INPUT FOR THIS TASK section start

(** * avnir_compute_volume_per_label: per-label volumes of a label map

    A shallow embedding of [scripts/avnir_compute_volume_per_label.py] and
    the properties of its volume report.

    Conventions of the embedding.
    - A numpy array is represented by the list of its elements in C order.
      Every array operation of the script ([!=], [==], boolean-mask
      selection, [np.unique], [np.sum]) acts on the elements irrespective
      of the shape, so the shape is not kept.
    - Voxel values and label identifiers are integers ([Z]).
    - A finite floating-point number is represented by the rational it
      denotes ([Qc], rationals in lowest terms, so that equal numbers are
      equal terms); rounding, overflow and underflow are not modelled.  The
      special values that numpy's division produces for a zero divisor
      (under its default error state, which warns and does not raise) are
      kept: see [float64] and [true_divide].  Where a property turns on
      rounding, the expression of the script is given a second time in
      IEEE 754 arithmetic: see [label_volume_ieee].
    - The file system is a finite map from paths to files, threaded through
      [main] by a state-and-error monad. *)

From Stdlib Require Import QArith Qcanon Qcabs.
From Stdlib Require Import Floats.SpecFloat.
From stdpp Require Import gmap strings list sorting numbers.

Open Scope Z_scope.

(** ** Numbers *)

Inductive float64 : Type :=
  | Finite (q : Qc)
  | PosInf
  | NegInf
  | NaN.

#[global] Instance float64_eq_dec : EqDecision float64.
Proof. solve_decision. Defined.

#[global] Instance float64_inhabited : Inhabited float64 := populate NaN.

Definition is_finite (x : float64) : bool :=
  match x with Finite _ => true | _ => false end.

(** Addition of two float64 values, with the IEEE 754 rules for the
    special values. *)
Definition float64_add (x y : float64) : float64 :=
  match x, y with
  | NaN, _ | _, NaN => NaN
  | PosInf, NegInf | NegInf, PosInf => NaN
  | PosInf, _ | _, PosInf => PosInf
  | NegInf, _ | _, NegInf => NegInf
  | Finite a, Finite b => Finite (a + b)
  end.

(** [x / d] for a finite float [x] and an integer [d], as numpy evaluates
    it on scalars: a zero divisor gives a signed infinity, or NaN for
    [0 / 0], and no exception. *)
Definition true_divide (x : Qc) (d : Z) : float64 :=
  if decide (d = 0) then
    if decide (0 < x)%Qc then PosInf
    else if decide (x < 0)%Qc then NegInf
    else NaN
  else Finite (x / Qc_of_Z d).

(** ** Array operations *)

(** [a != x] and [a == x]: element-wise comparison with a scalar. *)
Definition np_ne (a : list Z) (x : Z) : list bool :=
  (λ v, bool_decide (v ≠ x)) <$> a.

Definition np_eq (a : list Z) (x : Z) : list bool :=
  (λ v, bool_decide (v = x)) <$> a.

(** [a[m]]: the elements of [a] at the positions where the boolean array
    [m] holds [True]. *)
Fixpoint np_select (a : list Z) (m : list bool) : list Z :=
  match a, m with
  | v :: a', b :: m' => if b then v :: np_select a' m' else np_select a' m'
  | _, _ => []
  end.

(** [np.unique]: the distinct elements, in ascending order. *)
Definition np_unique (a : list Z) : list Z :=
  merge_sort Z.le (remove_dups a).

(** [np.sum] of an integer array, and of a boolean array ([True] counts
    for one). *)
Definition np_sum (a : list Z) : Z := foldl Z.add 0 a.

Definition np_sum_bool (m : list bool) : Z := np_sum (Z.b2z <$> m).

(** [np.prod] of a tuple of floats. *)
Definition np_prod (zs : list Qc) : Qc := foldl Qcmult 1%Qc zs.

(** [np.allclose(a, b)] with the default tolerances [rtol=1e-05] and
    [atol=1e-08]: [|a - b| <= atol + rtol * |b|] for every element. *)
Definition rtol : Qc := Q2Qc (1 # 100000).
Definition atol : Qc := Q2Qc (1 # 100000000).

Definition isclose (x y : Qc) : Prop :=
  (Qcabs (x - y) <= atol + rtol * Qcabs y)%Qc.

#[global] Instance isclose_dec x y : Decision (isclose x y).
Proof. unfold isclose. apply _. Defined.

Definition np_allclose (a b : list (list Qc)) : bool :=
  bool_decide (Forall2 (Forall2 isclose) a b).

(** ** Images and the file system *)

(** The header of an image, as far as the script reads it: the voxel
    spacing of [get_zooms()] and the 4x4 matrix of [get_best_affine()]. *)
Record Header : Type := {
  get_zooms : list Qc;
  get_best_affine : list (list Qc)
}.

Record Image : Type := {
  image_data : list Z;
  image_header : Header
}.

(** The report: label id -> field name -> value. *)
Abbreviation Report := (gmap Z (gmap string float64)).

Inductive File : Type :=
  | ImageFile (img : Image)
  | JsonFile (report : Report)
  | EmptyFile.

Abbreviation FS := (gmap string File).

(** ** Errors and the monad of [main] *)

Inductive Error : Type :=
  | InputNotFound (path : string)
  | OutputExists (path : string)
  | LoadError (path : string)
  | ValueError (msg : string).

Inductive outcome (A : Type) : Type :=
  | Ok (a : A)
  | Raise (e : Error).
Arguments Ok {A} a.
Arguments Raise {A} e.

Definition M (A : Type) : Type := FS → outcome A * FS.

Definition ret {A} (a : A) : M A := λ fs, (Ok a, fs).

Definition raise {A} (e : Error) : M A := λ fs, (Raise e, fs).

Definition bind {A B} (k : A → M B) (m : M A) : M B :=
  λ fs, match m fs with
        | (Ok a, fs') => k a fs'
        | (Raise e, fs') => (Raise e, fs')
        end.

(** The notations [x ← m; k] and [m;; k] of stdpp sequence two steps. *)
#[global] Instance M_ret : MRet M := @ret.
#[global] Instance M_bind : MBind M := @bind.

Definition exists_file (path : string) : M bool :=
  λ fs, (Ok (bool_decide (is_Some (fs !! path))), fs).

(** [open(path, "w")]: creates the file, or truncates it. *)
Definition open_w (path : string) : M unit :=
  λ fs, (Ok tt, <[path := EmptyFile]> fs).

(** [json.dump(report, file)]. *)
Definition json_dump (report : Report) (path : string) : M unit :=
  λ fs, (Ok tt, <[path := JsonFile report]> fs).

(** ** The command line *)

(** The namespace that [_build_arg_parser] produces: the two positional
    arguments, the optional [--brain_mask], and the overwrite flag. *)
Record Namespace : Type := {
  input_labels : string;
  output_json : string;
  brain_mask : option string;
  overwrite : bool
}.

(** Truth value of [args.brain_mask]: [None] and the empty string are
    false. *)
Definition truthy (o : option string) : option string :=
  match o with
  | Some s => if decide (s = EmptyString) then None else Some s
  | None => None
  end.

(** Modelled from the spec: [assert_inputs_exist] of [avnirpy.io.utils]
    is not part of the sources.  Every required path, and the optional
    one when it is given, must resolve to a file; otherwise the run stops
    with [InputNotFound]. *)
Definition assert_inputs_exist (required : string) (optional : option string) : M unit :=
  b ← exists_file required ;
  if negb b then raise (InputNotFound required)
  else match optional with
       | None => ret tt
       | Some p =>
           b ← exists_file p ;
           if negb b then raise (InputNotFound p) else ret tt
       end.

(** Modelled from the spec: [assert_outputs_exist] of [avnirpy.io.utils]
    is not part of the sources.  An output path that is already present
    stops the run with [OutputExists] unless overwriting was requested. *)
Definition assert_outputs_exist (args : Namespace) (path : string) : M unit :=
  b ← exists_file path ;
  if b && negb (overwrite args) then raise (OutputExists path) else ret tt.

INPUT FOR THIS TASK section end

# ABOUT THIS TASK
Your answer must be a copy of every line in the data above that holds the string "equal".

# ANSWER BOX
      denotes ([Qc], rationals in lowest terms, so that equal numbers are
      equal terms); rounding, overflow and underflow are not modelled.  The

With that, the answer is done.